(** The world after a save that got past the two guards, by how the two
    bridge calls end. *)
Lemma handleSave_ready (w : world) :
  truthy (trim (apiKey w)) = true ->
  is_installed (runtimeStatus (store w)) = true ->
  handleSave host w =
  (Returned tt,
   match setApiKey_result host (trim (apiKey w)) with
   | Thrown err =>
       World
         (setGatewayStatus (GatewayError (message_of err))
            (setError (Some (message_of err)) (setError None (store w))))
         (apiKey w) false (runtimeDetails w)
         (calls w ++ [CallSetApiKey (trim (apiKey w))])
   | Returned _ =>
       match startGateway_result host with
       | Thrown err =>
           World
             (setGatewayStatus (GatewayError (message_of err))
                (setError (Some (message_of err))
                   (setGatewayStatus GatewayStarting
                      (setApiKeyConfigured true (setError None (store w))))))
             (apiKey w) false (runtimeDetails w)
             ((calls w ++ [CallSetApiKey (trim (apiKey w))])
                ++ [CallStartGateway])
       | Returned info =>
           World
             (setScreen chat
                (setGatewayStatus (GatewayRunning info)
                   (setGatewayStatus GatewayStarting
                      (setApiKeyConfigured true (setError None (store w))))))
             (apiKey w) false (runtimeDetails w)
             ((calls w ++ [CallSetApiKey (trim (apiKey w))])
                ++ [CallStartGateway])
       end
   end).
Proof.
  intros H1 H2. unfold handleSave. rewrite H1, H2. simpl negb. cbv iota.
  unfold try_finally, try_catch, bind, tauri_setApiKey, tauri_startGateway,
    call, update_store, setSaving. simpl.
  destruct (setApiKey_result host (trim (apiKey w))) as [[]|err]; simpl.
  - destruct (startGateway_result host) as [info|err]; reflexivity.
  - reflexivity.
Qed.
-.-.-
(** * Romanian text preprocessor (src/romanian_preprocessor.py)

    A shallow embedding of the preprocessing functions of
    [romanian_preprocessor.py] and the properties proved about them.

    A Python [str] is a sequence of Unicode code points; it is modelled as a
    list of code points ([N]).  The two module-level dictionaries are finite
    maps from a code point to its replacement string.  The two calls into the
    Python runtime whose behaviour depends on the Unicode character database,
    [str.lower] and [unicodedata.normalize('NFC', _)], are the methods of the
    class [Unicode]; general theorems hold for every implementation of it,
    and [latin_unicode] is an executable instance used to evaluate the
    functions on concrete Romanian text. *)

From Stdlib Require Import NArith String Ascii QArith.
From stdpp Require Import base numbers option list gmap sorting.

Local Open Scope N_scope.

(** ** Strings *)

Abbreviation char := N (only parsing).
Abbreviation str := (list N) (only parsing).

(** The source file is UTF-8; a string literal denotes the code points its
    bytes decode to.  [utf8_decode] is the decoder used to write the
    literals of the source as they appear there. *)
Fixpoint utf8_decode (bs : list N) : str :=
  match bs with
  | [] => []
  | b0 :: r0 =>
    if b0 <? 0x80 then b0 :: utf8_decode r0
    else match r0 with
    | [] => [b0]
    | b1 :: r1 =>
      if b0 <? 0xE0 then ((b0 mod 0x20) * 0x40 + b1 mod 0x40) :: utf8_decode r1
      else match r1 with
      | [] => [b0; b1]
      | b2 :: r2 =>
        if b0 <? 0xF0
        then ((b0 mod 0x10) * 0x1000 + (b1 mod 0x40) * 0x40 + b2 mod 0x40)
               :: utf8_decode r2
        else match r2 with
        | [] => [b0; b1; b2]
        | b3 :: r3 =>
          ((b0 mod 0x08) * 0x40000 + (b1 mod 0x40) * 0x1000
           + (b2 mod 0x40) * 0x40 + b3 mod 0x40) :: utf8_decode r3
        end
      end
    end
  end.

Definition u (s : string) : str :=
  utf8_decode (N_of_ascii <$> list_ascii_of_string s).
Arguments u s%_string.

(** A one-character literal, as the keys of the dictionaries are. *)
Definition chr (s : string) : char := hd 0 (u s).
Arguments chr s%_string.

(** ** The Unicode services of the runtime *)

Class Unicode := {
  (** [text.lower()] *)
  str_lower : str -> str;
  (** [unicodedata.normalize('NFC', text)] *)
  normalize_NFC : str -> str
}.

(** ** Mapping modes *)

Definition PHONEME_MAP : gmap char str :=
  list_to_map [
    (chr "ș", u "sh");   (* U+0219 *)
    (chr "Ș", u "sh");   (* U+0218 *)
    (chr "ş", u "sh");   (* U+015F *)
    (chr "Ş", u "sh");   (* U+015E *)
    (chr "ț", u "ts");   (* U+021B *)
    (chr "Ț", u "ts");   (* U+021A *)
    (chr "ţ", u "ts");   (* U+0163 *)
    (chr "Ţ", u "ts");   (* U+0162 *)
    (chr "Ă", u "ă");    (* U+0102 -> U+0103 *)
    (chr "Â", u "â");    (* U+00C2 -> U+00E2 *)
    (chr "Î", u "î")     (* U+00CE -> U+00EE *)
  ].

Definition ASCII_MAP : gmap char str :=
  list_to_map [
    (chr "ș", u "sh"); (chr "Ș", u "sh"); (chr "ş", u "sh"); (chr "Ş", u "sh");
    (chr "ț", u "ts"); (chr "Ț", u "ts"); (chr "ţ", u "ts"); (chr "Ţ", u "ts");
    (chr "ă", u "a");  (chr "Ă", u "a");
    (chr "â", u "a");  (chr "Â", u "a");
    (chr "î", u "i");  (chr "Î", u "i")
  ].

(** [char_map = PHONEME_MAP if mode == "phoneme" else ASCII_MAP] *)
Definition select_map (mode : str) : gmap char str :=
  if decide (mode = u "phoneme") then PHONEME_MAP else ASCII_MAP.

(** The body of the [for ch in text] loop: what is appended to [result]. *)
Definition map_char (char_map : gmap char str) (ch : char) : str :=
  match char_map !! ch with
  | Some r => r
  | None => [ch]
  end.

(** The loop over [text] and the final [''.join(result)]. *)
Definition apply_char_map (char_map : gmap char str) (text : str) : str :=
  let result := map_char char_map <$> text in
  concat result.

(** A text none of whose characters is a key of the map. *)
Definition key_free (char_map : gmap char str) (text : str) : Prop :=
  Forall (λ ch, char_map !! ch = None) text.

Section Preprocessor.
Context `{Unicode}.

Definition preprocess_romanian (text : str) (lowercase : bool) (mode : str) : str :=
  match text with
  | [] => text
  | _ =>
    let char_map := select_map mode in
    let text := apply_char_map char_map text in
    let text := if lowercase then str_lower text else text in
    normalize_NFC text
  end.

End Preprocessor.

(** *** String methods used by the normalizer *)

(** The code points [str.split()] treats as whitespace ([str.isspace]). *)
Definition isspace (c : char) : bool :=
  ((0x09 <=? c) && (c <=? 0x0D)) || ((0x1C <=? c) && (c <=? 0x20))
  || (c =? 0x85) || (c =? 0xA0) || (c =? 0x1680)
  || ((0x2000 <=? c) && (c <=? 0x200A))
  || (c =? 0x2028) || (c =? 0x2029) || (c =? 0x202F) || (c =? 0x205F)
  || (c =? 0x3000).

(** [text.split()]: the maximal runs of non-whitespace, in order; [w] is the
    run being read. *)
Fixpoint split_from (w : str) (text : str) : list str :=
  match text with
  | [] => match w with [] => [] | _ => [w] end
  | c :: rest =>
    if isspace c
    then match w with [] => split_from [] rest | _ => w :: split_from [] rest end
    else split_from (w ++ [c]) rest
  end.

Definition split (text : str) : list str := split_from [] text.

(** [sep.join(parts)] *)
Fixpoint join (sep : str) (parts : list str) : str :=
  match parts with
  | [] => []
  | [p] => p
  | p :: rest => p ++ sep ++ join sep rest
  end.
-.-.-
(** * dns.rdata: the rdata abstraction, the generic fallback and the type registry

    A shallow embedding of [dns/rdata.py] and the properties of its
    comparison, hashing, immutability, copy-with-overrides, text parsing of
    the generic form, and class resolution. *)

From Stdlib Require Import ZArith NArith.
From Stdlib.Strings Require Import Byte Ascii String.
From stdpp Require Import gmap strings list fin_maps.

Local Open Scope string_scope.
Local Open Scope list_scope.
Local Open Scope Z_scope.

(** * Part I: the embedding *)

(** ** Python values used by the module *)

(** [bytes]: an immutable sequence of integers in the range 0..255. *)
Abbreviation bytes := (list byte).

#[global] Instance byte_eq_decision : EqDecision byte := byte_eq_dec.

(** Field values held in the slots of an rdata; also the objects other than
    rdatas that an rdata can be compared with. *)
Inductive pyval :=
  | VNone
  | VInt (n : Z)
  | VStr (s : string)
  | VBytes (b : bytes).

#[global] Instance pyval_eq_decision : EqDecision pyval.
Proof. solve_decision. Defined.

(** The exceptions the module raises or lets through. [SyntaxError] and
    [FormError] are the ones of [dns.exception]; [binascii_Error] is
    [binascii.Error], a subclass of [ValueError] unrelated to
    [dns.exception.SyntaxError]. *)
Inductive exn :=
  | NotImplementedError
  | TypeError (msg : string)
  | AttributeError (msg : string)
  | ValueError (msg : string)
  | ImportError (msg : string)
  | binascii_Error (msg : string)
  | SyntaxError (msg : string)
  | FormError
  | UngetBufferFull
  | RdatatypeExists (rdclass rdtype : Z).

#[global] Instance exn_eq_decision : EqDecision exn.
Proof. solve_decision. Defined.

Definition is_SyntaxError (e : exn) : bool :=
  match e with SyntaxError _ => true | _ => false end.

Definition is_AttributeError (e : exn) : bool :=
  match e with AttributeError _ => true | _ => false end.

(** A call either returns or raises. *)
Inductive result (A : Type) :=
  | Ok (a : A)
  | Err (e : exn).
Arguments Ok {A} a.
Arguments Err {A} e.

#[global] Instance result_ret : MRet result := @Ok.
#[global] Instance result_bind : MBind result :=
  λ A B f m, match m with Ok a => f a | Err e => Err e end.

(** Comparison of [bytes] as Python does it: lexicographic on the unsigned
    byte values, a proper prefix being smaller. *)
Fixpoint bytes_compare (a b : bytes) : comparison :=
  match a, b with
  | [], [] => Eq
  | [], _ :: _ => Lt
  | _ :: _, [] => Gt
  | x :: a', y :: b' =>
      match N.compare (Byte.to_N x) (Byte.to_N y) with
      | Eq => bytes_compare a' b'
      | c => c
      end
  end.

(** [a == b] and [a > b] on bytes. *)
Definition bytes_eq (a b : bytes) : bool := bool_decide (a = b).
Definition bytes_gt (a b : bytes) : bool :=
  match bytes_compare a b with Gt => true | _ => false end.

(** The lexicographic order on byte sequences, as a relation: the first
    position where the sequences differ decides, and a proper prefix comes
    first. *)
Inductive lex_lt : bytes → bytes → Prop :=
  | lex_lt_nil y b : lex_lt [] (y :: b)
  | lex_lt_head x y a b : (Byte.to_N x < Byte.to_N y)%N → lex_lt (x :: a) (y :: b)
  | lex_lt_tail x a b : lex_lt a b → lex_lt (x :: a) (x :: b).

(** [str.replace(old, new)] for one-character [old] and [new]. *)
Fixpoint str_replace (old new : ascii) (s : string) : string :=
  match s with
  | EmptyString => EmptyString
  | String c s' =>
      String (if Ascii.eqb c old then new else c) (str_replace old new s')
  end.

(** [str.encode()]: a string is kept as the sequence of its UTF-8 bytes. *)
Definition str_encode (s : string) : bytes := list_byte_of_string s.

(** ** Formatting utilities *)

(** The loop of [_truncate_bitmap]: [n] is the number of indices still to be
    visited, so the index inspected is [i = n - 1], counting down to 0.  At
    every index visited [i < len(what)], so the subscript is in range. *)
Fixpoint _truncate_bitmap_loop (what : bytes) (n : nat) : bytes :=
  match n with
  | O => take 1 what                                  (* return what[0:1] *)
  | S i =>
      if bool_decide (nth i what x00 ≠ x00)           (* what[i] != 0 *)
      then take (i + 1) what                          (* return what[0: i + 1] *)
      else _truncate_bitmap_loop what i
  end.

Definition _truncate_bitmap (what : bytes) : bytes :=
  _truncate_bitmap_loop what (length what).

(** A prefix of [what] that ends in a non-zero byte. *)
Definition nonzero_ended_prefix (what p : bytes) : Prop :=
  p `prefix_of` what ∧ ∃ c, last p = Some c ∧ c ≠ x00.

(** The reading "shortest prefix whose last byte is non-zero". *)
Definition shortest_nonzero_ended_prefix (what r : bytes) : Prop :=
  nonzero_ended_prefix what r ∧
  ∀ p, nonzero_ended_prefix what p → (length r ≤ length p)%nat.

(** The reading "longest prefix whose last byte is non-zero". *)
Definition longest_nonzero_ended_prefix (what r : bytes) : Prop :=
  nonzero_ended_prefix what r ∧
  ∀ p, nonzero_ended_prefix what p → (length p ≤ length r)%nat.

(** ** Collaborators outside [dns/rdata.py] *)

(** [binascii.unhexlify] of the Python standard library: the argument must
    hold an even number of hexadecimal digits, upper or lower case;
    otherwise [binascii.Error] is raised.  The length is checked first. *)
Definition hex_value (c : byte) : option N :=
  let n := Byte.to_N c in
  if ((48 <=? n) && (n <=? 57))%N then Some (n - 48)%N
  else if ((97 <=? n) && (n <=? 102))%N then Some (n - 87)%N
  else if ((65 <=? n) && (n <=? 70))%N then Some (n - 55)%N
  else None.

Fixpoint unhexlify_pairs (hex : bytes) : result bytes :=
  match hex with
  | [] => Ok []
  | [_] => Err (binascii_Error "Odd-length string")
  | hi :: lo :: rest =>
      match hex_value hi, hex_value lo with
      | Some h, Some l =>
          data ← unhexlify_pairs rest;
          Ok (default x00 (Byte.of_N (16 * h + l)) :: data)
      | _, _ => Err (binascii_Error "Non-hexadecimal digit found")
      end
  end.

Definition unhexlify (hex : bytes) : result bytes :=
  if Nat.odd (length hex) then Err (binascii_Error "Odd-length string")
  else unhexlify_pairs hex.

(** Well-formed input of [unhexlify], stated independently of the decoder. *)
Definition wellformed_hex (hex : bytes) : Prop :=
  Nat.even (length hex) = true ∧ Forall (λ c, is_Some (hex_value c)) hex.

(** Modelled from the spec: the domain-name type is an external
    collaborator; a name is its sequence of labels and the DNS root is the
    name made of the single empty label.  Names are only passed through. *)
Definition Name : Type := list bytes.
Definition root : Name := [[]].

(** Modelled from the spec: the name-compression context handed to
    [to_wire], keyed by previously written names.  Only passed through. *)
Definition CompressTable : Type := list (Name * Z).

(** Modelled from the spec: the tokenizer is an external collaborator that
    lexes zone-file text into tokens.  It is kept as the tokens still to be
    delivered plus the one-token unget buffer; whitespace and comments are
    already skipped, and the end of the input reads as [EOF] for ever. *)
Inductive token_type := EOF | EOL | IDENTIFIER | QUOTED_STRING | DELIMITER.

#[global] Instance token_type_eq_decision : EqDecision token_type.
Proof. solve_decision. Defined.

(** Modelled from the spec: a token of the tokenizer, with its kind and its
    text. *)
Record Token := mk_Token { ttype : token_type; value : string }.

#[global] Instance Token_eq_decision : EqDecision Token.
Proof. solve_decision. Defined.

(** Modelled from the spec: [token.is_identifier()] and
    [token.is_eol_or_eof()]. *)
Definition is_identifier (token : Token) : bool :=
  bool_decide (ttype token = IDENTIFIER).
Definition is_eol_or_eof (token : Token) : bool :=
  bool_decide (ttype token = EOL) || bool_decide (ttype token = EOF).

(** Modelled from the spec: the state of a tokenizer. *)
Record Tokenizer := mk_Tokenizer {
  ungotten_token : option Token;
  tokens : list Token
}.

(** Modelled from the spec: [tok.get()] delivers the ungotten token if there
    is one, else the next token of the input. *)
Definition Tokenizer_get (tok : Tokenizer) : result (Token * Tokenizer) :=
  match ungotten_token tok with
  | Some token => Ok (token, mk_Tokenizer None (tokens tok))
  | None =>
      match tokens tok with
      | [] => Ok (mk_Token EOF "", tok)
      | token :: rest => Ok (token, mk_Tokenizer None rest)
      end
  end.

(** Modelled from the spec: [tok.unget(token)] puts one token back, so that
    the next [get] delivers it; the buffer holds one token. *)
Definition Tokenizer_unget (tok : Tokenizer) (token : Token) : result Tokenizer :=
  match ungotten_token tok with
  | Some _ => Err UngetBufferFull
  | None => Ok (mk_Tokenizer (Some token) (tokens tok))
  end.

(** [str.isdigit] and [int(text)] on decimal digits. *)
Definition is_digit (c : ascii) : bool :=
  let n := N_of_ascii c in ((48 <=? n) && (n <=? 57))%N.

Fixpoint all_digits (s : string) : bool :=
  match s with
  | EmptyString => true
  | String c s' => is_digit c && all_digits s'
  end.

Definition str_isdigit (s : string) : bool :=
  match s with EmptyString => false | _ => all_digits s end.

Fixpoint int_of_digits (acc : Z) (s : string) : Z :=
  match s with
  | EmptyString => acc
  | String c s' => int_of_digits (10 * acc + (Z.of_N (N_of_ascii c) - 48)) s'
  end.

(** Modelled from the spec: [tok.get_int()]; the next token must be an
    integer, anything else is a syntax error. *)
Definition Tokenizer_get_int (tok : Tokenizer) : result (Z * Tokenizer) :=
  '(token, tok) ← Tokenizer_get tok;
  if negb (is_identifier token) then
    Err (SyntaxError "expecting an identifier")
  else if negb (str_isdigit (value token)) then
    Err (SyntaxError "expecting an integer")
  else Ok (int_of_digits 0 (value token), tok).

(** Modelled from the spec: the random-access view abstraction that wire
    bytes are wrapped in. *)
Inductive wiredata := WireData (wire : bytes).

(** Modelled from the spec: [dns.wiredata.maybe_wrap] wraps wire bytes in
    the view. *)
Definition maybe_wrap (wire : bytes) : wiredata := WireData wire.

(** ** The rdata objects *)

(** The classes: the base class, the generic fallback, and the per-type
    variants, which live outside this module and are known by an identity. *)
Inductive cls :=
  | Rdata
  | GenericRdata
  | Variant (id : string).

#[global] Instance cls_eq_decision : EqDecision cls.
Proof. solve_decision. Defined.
-.-.-
| Task |
In the material above, how many lines include the word "next"? State that number alone.

| Response box |
3